A better approach uses Medicare, rather than Medicaid, to leverage long-term care insurance. This would be achieved by creating a new catastrophic, long-term-care benefit for seniors who also purchase a private long-term care insurance policy–the Medicare Long-Term Care Partnership. The benefit would be “triggered” by the exhaustion of the insurance coverage, i.e., once the fixed-dollar amount of lifetime coverage has been spent. The trigger would be reduced for low-income seniors. Medicare would, in effect, be a reinsurer for long-term care insurers.

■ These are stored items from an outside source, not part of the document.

(* ===== verification/Json.v ===== *)
(** * JSON documents (crates/engine/src/json.rs)

    The value model behind [->], [->>], [json_extract] and the claims of a session: a parser over
    the characters of a text, the compact serializer, and navigation by key, index and path.  The
    parser's cursor is the list of characters that are left.  [value], [elements] and [members] call
    each other on fuel; [parse] gives them enough for any input of its length. *)

From S2P Require Import Prelude Text Numbers Float Chars EngineTypes Values.

Inductive Json :=
| JNull
| JBool (b : bool)
| JNum (n : Z)
| JStr (s : string)
| JArr (l : list Json)
| JObj (m : list (string * Json)).

Section JsonInd.
Variable P : Json → Prop.
Hypothesis Hnull : P JNull.
Hypothesis Hbool : ∀ b, P (JBool b).
Hypothesis Hnum : ∀ n, P (JNum n).
Hypothesis Hstr : ∀ s, P (JStr s).
Hypothesis Harr : ∀ l, Forall P l → P (JArr l).
Hypothesis Hobj : ∀ m, Forall (λ kv, P kv.2) m → P (JObj m).

(** Induction through the elements of arrays and the members of objects. *)
Fixpoint Json_induction (j : Json) : P j :=
  match j with
  | JNull => Hnull
  | JBool b => Hbool b
  | JNum n => Hnum n
  | JStr s => Hstr s
  | JArr l => Harr l ((fix go l : Forall P l :=
      match l with [] => List.Forall_nil _ | x :: l => List.Forall_cons _ x l (Json_induction x) (go l) end) l)
  | JObj m => Hobj m ((fix go m : Forall (λ kv : string * Json, P kv.2) m :=
      match m with [] => List.Forall_nil _ | kv :: m => List.Forall_cons _ kv m (Json_induction kv.2) (go m) end) m)
  end.
End JsonInd.

(** ** Serializing *)

(** [n.fract() == 0.0 && n.is_finite() && n.abs() < 1e15] prints as an integer. *)
Definition fmt_num (n : Z) : string :=
  if small_integral F64 n then fmt_i64 (f_as_i64 F64 n) else display F64 n.

Definition hex_char (n : Z) : Z := if n <? 10 then 48 + n else 87 + n.

Definition escape_char (c : Z) : list Z :=
  if c =? 34 then [92; 34]
  else if c =? 92 then [92; 92]
  else if c =? 10 then [92; 110]
  else if c =? 13 then [92; 114]
  else if c =? 9 then [92; 116]
  else if c <? 0x20 then [92; 117; 48; 48; hex_char (c / 16); hex_char (c mod 16)]
  else [c].

Definition quote (s : string) : list Z := 34 :: concat (escape_char <$> chars s) ++ [34].

(** Items with a comma between them. *)
Fixpoint commas (l : list (list Z)) : list Z :=
  match l with [] => [] | [x] => x | x :: l => x ++ 44 :: commas l end.

Fixpoint write_json (j : Json) : list Z :=
  match j with
  | JNull => chars "null"
  | JBool b => chars (if b then "true" else "false")
  | JNum n => chars (fmt_num n)
  | JStr s => quote s
  | JArr l => 91 :: commas (write_json <$> l) ++ [93]
  | JObj m => 123 :: commas ((λ kv, quote kv.1 ++ 58 :: write_json kv.2) <$> m) ++ [125]
  end.

Definition to_json_text (j : Json) : string := of_chars (write_json j).

Definition as_text (j : Json) : option string :=
  match j with
  | JNull => None
  | JBool b => Some (if b then "true" else "false")%string
  | JNum n => Some (fmt_num n)
  | JStr s => Some s
  | JArr _ | JObj _ => Some (to_json_text j)
  end.

(** ** Parsing *)

Fixpoint ws (l : list Z) : list Z :=
  match l with c :: r => if is_ascii_whitespace c then ws r else l | [] => [] end.

Fixpoint literal (word : list Z) (val : Json) (l : list Z) : option (Json * list Z) :=
  match word, l with
  | [], _ => Some (val, l)
  | w :: word, c :: l => if c =? w then literal word val l else None
  | _ :: _, [] => None
  end.

Definition num_char (c : Z) : bool :=
  char_digit c || (c =? 45) || (c =? 43) || (c =? 46) || (c =? 101) || (c =? 69).

Fixpoint take_while (p : Z → bool) (l : list Z) : list Z * list Z :=
  match l with
  | c :: r => if p c then let '(a, b) := take_while p r in (c :: a, b) else ([], l)
  | [] => ([], [])
  end.

Definition number (l : list Z) : option (Json * list Z) :=
  match take_while num_char l with
  | ([], _) => None
  | (s, r) => n ← parse_f64 (of_chars s); Some (JNum n, r)
  end.

(** The character a one-letter escape stands for. *)
Definition unescape (e : Z) : option Z :=
  if e =? 34 then Some 34 else if e =? 92 then Some 92 else if e =? 47 then Some 47
  else if e =? 110 then Some 10 else if e =? 116 then Some 9 else if e =? 114 then Some 13
  else if e =? 98 then Some 8 else if e =? 102 then Some 12 else None.

(** What follows the opening quote, up to the closing one. *)
Fixpoint string_body (l : list Z) : option (list Z * list Z) :=
  match l with
  | [] => None
  | c :: r =>
      if c =? 34 then Some ([], r)
      else if c =? 92 then
        match r with
        | [] => None
        | e :: r =>
            if e =? 117 then
              match r with
              | h1 :: h2 :: h3 :: h4 :: r =>
                  a ← hex_digit h1; b ← hex_digit h2; c ← hex_digit h3; d ← hex_digit h4;
                  '(s, r) ← string_body r;
                  Some (default 0xFFFD (from_u32 (((a * 16 + b) * 16 + c) * 16 + d)) :: s, r)
              | _ => None
              end
            else x ← unescape e; '(s, r) ← string_body r; Some (x :: s, r)
        end
      else '(s, r) ← string_body r; Some (c :: s, r)
  end.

The new benefit would be available only to those who purchased high-quality coverage. As with Medigap, which covers about one-fourth of seniors, Medicare would set standards for the policies to ensure access, fairly set premiums, plan stability, and seamless coverage with Medicare. Insurers that agree to these terms would benefit from Medicare’s marketing, imprimatur, and back-stop financing capacity.
The policy would be optional and available only during an open-enrollment period, upon joining Medicare at age 65, or for a limited time upon enactment. People already needing long-term care could not enroll. This limits the potential for adverse selection and ensures time for premium payments to accrue. The Partnership could be linked to the federally backed reverse mortgage program, allowing seniors to use their home equity to pay for premiums and enhanced home- and community-based care. Low-income seniors would need less insurance coverage due to the new catastrophic benefit, and thus would pay lower premiums. States could buy qualifying Medicaid beneficiaries into this program as well by paying for their premiums and cost sharing.
To offset its new federal costs, the Partnership would be a “swap”: Beneficiaries who opt for it would forfeit Medicare’s home-health benefit, which would be covered by the private insurance plan. In addition, the increase in Medicare spending would be partially paid for by the resulting decrease in Medicaid spending.
The Medicare Long-Term Care Partnership would offer the possibility of jump-starting long-term care insurance for seniors. It would provide sliding-scale premium assistance for low- and middle-income people through an income-related catastrophic benefit, and it would encourage consumer confidence by ensuring long-lasting and reliable benefits. It would redirect existing public funding to paying for the highest-cost care, arguably the right role for government. And, most important, it would restructure the relationship between private and public coverage–a necessary relationship if the nation is to adequately finance long-term care for Baby Boomers.